We had a fairly long adjustment period with my youngest in pre-K, but little by little, he is becoming more acclimated. There are still times when I worry, though, I just got his report card and the teacher said he still is not socializing and joining in with the group much. I try and encourage him to play with others as much as I can, but I do have to attribute some of it to genetics - his father was sort of a loner too as a young boy, and I feel that those traits make him what he is today - a man strong about his convictions and very independent. I figure my little guy will turn out like his Daddy, which is just fine by me.

Try not to worry, and give it a little time. If you feel that after some time she still is not making the adjustment, then consider your next step.
 
Thanks everyone.

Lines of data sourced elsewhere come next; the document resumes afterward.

(* ===== verification/ErrInjProps.v ===== *)
(** * Properties of the error injection

    The theorems about unreliablefs_errinj.c beyond the configuration: the
    refinement of the contract, the reload, safety along any sequence of
    operations, which results are possible, how likely an injection is, and
    what the errno tables allow. *)
From stdpp Require Import base list numbers gmap strings.
From Stdlib Require Import Ascii ZArith.
From S2P Require Import Prelude CLib Errno FuseOp Ini IniPrint IniProps Heap ErrInjConf ConfSpec.
From S2P Require Import ConfRefine ConfLoad World ErrInj ErrInjSpec ErrInjRefine TestEnv.

(** ** Builds *)

(** Every array the switch of [op_random_errno] names is in the platform's
    header, so that unreliablefs_errinj.c compiles. *)
Definition buildable (b : build) : bool :=
  forallb (λ op, match op_errnos b op with Some _ => true | None => false end) (fuse_ops b).

Lemma buildable_table b op :
  buildable b = true → enabled b op = true → ∃ arr, op_errnos b op = Some arr.
Proof.
  unfold buildable, enabled. rewrite forallb_forall. intros Hb Hop%bool_decide_eq_true.
  specialize (Hb op ltac:(by apply list_elem_of_In)). destruct (op_errnos b op); [by eexists|done].
Qed.

(** ** Random choices *)

Lemma chance_mod r p : (0 ≤ r)%Z → chance r p = bool_decide (r `mod` 101 ≤ p)%Z.
Proof.
  intros Hr. unfold chance, MIN_PROBABLITY, MAX_PROBABLITY. rewrite in_range_0 by lia.
  change (100 + 1)%Z with 101%Z. pose proof (Z.mod_pos_bound r 101).
  by rewrite to_uint_small by lia.
Qed.

Lemma pick_small arr i :
  (0 ≤ i ≤ Z.of_nat (length arr))%Z →
  pick arr i = match arr !! Z.to_nat i with Some e => Ok e | None => Fault oob end.
Proof. intros Hi. unfold pick. by rewrite Z.mod_small by lia. Qed.

Lemma pick_elem arr r e : pick arr r = Ok e → e ∈ arr.
Proof.
  unfold pick. case_match; intros [= <-]. by eapply list_elem_of_lookup_2.
Qed.

Lemma pick_cases arr r : (∃ e, pick arr r = Ok e) ∨ pick arr r = Fault oob.
Proof. unfold pick. case_match; eauto. Qed.

Section props.
Context {env : Env} {spec : EnvSpec} {vals : ErrnoValues} (b : build).

(** ** Results of the loop *)

(** What decided the result: no injection, a no-op or an errno injection of
    the configuration that matches the operation. *)
Definition result_of (path : cstr) (op : fuse_op) (cfg : config) (rc : Z) : Prop :=
  ∃ i, i ∈ cfg ∧ matches (i_path i) path = true ∧ matches (i_op i) (op_label op) = true ∧
    ((i_type i = ERRINJ_NOOP ∧ rc = 999%Z) ∨
     (i_type i = ERRINJ_ERRNO ∧ ∃ arr e, op_errnos b op = Some arr ∧ e ∈ arr ∧
                                       rc = (- errno_value e)%Z)).

Lemma effect_result op i rc w rc' w' :
  effect b op i rc w = Ok (rc', w') →
  rc' = rc ∨ (i_type i = ERRINJ_NOOP ∧ rc' = 999%Z) ∨
  (i_type i = ERRINJ_ERRNO ∧ ∃ arr e, op_errnos b op = Some arr ∧ e ∈ arr ∧
                                    rc' = (- errno_value e)%Z).
Proof.
  unfold effect. intros E. repeat case_decide.
  - simplify_eq. auto.
  - simplify_eq. auto.
  - destruct (op_errnos b op) as [arr|] eqn:Et; [|done]. inv_ok.
    right; right. split; [done|]. eexists arr, _. split; [done|]. split; [|done].
    by eapply pick_elem.
  - simplify_eq. auto.
Qed.

Lemma spec_loop_result path op cfg rc w rc' w' :
  spec_loop b path op cfg rc w = Ok (rc', w') → rc' = rc ∨ result_of path op cfg rc'.
Proof.
  revert rc w. induction cfg as [|i cfg IH]; intros rc w; simpl; [intros E; simplify_eq; auto|].
  intros E. apply obind_Ok_inv in E as ([rc1 w1] & E1 & E). simpl in E.
  assert (Hmono : result_of path op cfg rc' → result_of path op (i :: cfg) rc').
  { intros (j & Hj & Hrest). exists j. split; [by right|done]. }
  apply IH in E as [->|E]; [|auto]. unfold spec_one in E1.
  destruct (triggers path op i (draw w)) eqn:Et; [|simplify_eq; auto].
  unfold triggers in Et. apply andb_true_iff in Et as [Et Ho]. apply andb_true_iff in Et as [_ Hp].
  apply effect_result in E1 as [->|E1]; [auto|]. right. exists i. split; [by left|auto].
Qed.

(** ** The loop does not fault but in the errno tables *)

Lemma effect_safe op i rc w :
  buildable b = true → enabled b op = true →
  (∃ r, effect b op i rc w = Ok r) ∨ effect b op i rc w = Fault oob.
Proof.
  intros Hb He. unfold effect. repeat case_decide; [by left; eexists..| |by left; eexists].
  destruct (buildable_table b op Hb He) as [arr ->].
  destruct (pick_cases arr (draw w)) as [[e ->]| ->]; [left; by eexists|by right].
Qed.

Lemma spec_loop_safe path op cfg rc w :
  buildable b = true → enabled b op = true →
  (∃ r, spec_loop b path op cfg rc w = Ok r) ∨ spec_loop b path op cfg rc w = Fault oob.
Proof.
  intros Hb He. revert rc w. induction cfg as [|i cfg IH]; intros rc w; simpl; [left; by eexists|].
  unfold spec_one. destruct (triggers _ _ _ _); [|apply IH].
  destruct (effect_safe op i rc (next_draw w) Hb He) as [[r ->]| ->]; [apply IH|by right].
Qed.

(** ** Injections that do not match *)

Definition after_draws (n : nat) (w : world) : world :=
  {| w_conf := w_conf w; w_mem := w_mem w; w_nrand := n + w_nrand w;
     w_kstate := w_kstate w; w_errno := w_errno w; w_trace := w_trace w |}.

I think it just suprised me a bit because she's been going to 'school' for so long, even before I went back to work full time, she still went for half days just for the interaction. I spoke with her tonight and she said that the big school is very scary. :( I asked if it would be as scary if I went a couple of times next week, and she seemed to like that idea. I guess I'll just take an extra long lunch so I can come down while she's there. I also explained how they will do Valentine's at her school AND the new school, and she really seemed to like that idea.
I'm also going to ask her teacher if I can make quick book for her to show the class like a mini-show and tell. Something like pictures of her, her family, Disney World, Pokemon, things she really loves. I thought maybe she might feel closer to the new kids if one said "oh I like that too" or something. What do you think?
 
Lisa, I like those ideas and they certainly can't hurt. This is the PEPPER program, right? How many kids are in the class? I wonder if the bus ride is also intimidating/scary for her...

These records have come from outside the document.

(* ===== verification/MainProg.v ===== *)
(** * unreliablefs.c: the program

    [main]: it sets up the global [conf], checks the base directory, builds the
    options of the subdir module and the path of the configuration file, reads
    the configuration, lets FUSE serve requests and frees what it allocated.
    libfuse is a parameter: the parsing of the options and the requests that
    [fuse_main] dispatches to the handlers. *)
From stdpp Require Import base list numbers gmap strings.
From Stdlib Require Import Ascii ZArith.
From S2P Require Import Prelude CLib Errno FuseOp Heap ErrInjConf World ErrInj Ops Handlers.
From S2P Require Import HandlerProps.

Definition DEFAULT_CONF_NAME : cstr := str "unreliablefs.conf".
(** <limits.h> of the platform. *)
Definition PATH_MAX (b : build) : nat :=
  match b_platform b with Linux => 4096 | _ => 1024 end.
Definition EXIT_FAILURE : Z := 1.

(** ** The options *)

(** [struct fuse_opt]: a template that stores to a member of
    [struct unreliablefs_config], or one with a key for the option processor. *)
Inductive opt_member := Opt_seed | Opt_basedir.
Inductive fuse_opt :=
  | UNRELIABLEFS_OPT (templ : cstr) (member : opt_member) (value : Z)
  | FUSE_OPT_KEY (templ : cstr) (key : Z).

(** The keys of [unreliablefs_opts], and that of <fuse_opt.h> for options to be
    dropped. *)
Definition KEY_HELP : Z := 0.
Definition KEY_VERSION : Z := 1.
Definition KEY_DEBUG : Z := 2.
Definition FUSE_OPT_KEY_DISCARD : Z := -4.

Definition unreliablefs_opts : list fuse_opt := [
  UNRELIABLEFS_OPT (str "-seed=%u") Opt_seed 0;
  UNRELIABLEFS_OPT (str "-basedir=%s") Opt_basedir 0;
  FUSE_OPT_KEY (str "-d") KEY_DEBUG;
  FUSE_OPT_KEY (str "-V") KEY_VERSION;
  FUSE_OPT_KEY (str "-v") KEY_VERSION;
  FUSE_OPT_KEY (str "--version") KEY_VERSION;
  FUSE_OPT_KEY (str "-h") KEY_HELP;
  FUSE_OPT_KEY (str "--help") KEY_HELP;
  FUSE_OPT_KEY (str "subdir") FUSE_OPT_KEY_DISCARD;
  FUSE_OPT_KEY (str "modules=") FUSE_OPT_KEY_DISCARD
].

(** What [unreliablefs_opt_proc] returns; [None]: it exits. *)
Definition opt_proc_result (key : Z) : option Z :=
  if decide (key = KEY_HELP ∨ key = KEY_VERSION) then None else Some 1%Z.

(** What [fuse_opt_parse] does with the arguments: it gives the members their
    values and leaves some arguments, or it calls the processor with a key for
    which it exits, the arguments left so far in [outargs]. *)
Inductive parse_result :=
  | Parsed (seed0 : Z) (basedir0 : cstr) (args : list cstr)
  | Proc_exits (key : Z) (outargs : list cstr).

(** [S_ISDIR(m)] *)
Definition S_ISDIR (m : Z) : bool := bool_decide (Z.land m 61440 = 16384)%Z.

(** [sprintf(subdir_option, "-omodules=subdir,subdir=%s", basedir)] into a buffer
    of [PATH_MAX] bytes. *)
Definition subdir_option (b : build) (basedir : cstr) : outcome cstr :=
  let text := str "-omodules=subdir,subdir=" ++ basedir in
  if decide (length text < PATH_MAX b) then Ok text else Fault oob.

(** [snprintf] of [text] into a buffer of [size] bytes. *)
Definition snprintf (size : nat) (text : cstr) : cstr := take (size - 1) text.

(** The size that [main] allocates for the path, and the text it prints there. *)
Definition config_path_size (real : cstr) : nat :=
  length DEFAULT_CONF_NAME + length real + 2.
Definition config_path_text (real : cstr) : cstr :=
  snprintf (config_path_size real) (real ++ str "/" ++ DEFAULT_CONF_NAME).

Section main.
Context {env : Env} {vals : ErrnoValues} (b : build).
Context {F : Type} (filler : F → cstr → dir_stat → Z → Z * F) (fuel : nat) (dirbuf : F).

(** [fuse_opt_parse] with the table of options, the results of the processor,
    the arguments, and the values of [seed] and [basedir]; [main] ignores its
    result. *)
Variable fuse_opt_parse : list fuse_opt → (Z → option Z) → list cstr → Z → cstr → parse_result.
(** [fuse_main] with its arguments: the requests it dispatches, its result. *)
Variable fuse_main : list cstr → list request * Z.
(** The [st_mode] in the bytes of a [struct stat]; [time(0)]; the result of
    [pthread_mutex_init]. *)
Variables (stat_mode : cstr → Z) (now pthread_mutex_init : Z).

Definition is_dir (path : cstr) : M world Z :=
  let! r := sys (Sys_stat path) in
  if decide (sr_ret r ≠ 0%Z) then retM 0%Z
  else retM (if S_ISDIR (stat_mode (sr_out r)) then 1 else 0)%Z.

(** [memset(&conf, 0, ...)] and the defaults; the later [srand] has no
    effect before the first draw. *)
Definition init_conf (seed0 : Z) (basedir0 : cstr) : M world unit := modify (λ w,
  {| w_conf := {| errors := None; basedir := basedir0; config_path := []; seed := seed0;
                  debug := 0; mutex := false |};
     w_mem := w_mem w; w_nrand := 0; w_kstate := w_kstate w; w_errno := w_errno w;
     w_trace := w_trace w |}).

(** The members that the options set. *)
Definition set_options (seed0 : Z) (basedir0 : cstr) : M world unit := modify (λ w,
  set_conf {| errors := errors (w_conf w); basedir := basedir0;
              config_path := config_path (w_conf w); seed := seed0; debug := debug (w_conf w);
              mutex := mutex (w_conf w) |} w).

(** The processor; [None]: the process exits with status 1.  For the version
    it lets FUSE print its own first; [config_path] is the null pointer then,
    which [error_inject] would dereference if FUSE dispatched a request. *)
Definition unreliablefs_opt_proc (key : Z) (outargs : list cstr) : M world (option Z) :=
  if decide (key = KEY_HELP) then retM None
  else if decide (key = KEY_VERSION) then
    match (fuse_main (outargs ++ [str "--version"])).1 with
    | [] => retM None
    | _ :: _ => fault_ null_deref
    end
  else retM (Some 1%Z).

Definition set_paths (real path : cstr) : M world unit := modify (λ w,
  set_conf {| errors := errors (w_conf w); basedir := real; config_path := path;
              seed := seed (w_conf w); debug := debug (w_conf w);
              mutex := mutex (w_conf w) |} w).

(** After [fuse_main] returned. *)
Definition cleanup (path : ptr) : M world unit :=
  let! conf := gets w_conf in
  do! with_mem (config_delete (errors conf)) in
  with_mem (free_if path).

(** The part of [main] after the base directory was resolved: the path of the
    configuration, the configuration, the requests and the cleanup. *)
Definition start (real_path : cstr) (args : list cstr) : M world Z :=
  let! path := with_mem (alloc (Str [])) in
  match path with
  | None => retM EXIT_FAILURE
  | Some _ =>
      do! with_mem (assign path (Str (config_path_text real_path))) in
      do! set_paths real_path (config_path_text real_path) in
      let! errs := config_init (config_path_text real_path) in
      do! set_errors errs in
      if decide (pthread_mutex_init ≠ 0%Z) then retM EXIT_FAILURE
      else
        let served := fuse_main args in
        do! serve b filler fuel dirbuf served.1 in
        do! cleanup path in
        retM served.2
  end.

Definition main (argv : list cstr) : M world Z :=
  do! init_conf (to_uint now) (str "/") in
  match fuse_opt_parse unreliablefs_opts opt_proc_result argv (to_uint now) (str "/") with
  | Proc_exits key outargs =>
      do! unreliablefs_opt_proc key outargs in retM 1%Z
  | Parsed seed0 basedir0 args =>
      do! set_options (to_uint seed0) basedir0 in
      let! d := is_dir basedir0 in
      if decide (d = 0%Z) then retM EXIT_FAILURE
      else
        let! opt := lift (subdir_option b basedir0) in
        let! real := sys (Sys_realpath basedir0) in
        if decide (sr_ret real = 0%Z) then retM EXIT_FAILURE
        else start (sr_out real) (args ++ [opt])
  end.
End main.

As another poster said, all children are different. Don't despair, this is an adjustment period for her. She'll eventually adjust, I think a week hasn't been long enough. {{hugs}}
 
This is the PEPPER program, right?
I haven't heard it called that. I've seen it called the Pre-K A program, it's through ChildFind.

How many kids are in the class?
I just got the Valentine note today, I guess 22. Seems like a lot.

I wonder if the bus ride is also intimidating/scary for her...
Actually, I think that's the one thing she doesn't mind, she was very upset the first week when they had to work out the schedule and she didn't get to go. She says the bus is 'very fun'.

She'll eventually adjust,
I know, eventually. I just want to make her happy there NOW :(
 
Oh I see, you're in Palm Beach county. It's called the PEPPER program in Broward county, also through Child Find. It's probably the same program.

My DS#2 was in the PEPPER program for language therapy and there were 6 to 7 kids in the class. The teacher had to hold more sessions, but she said it worked better with less kids (I agreed). It was just like a preschool class and they also did activities that focused on the child's individual problem/delay.

I just got the Valentine note today, I guess 22. Seems like a lot.

Yes, that's a lot.

I like the idea of the book and the mini-show and tell. Good luck!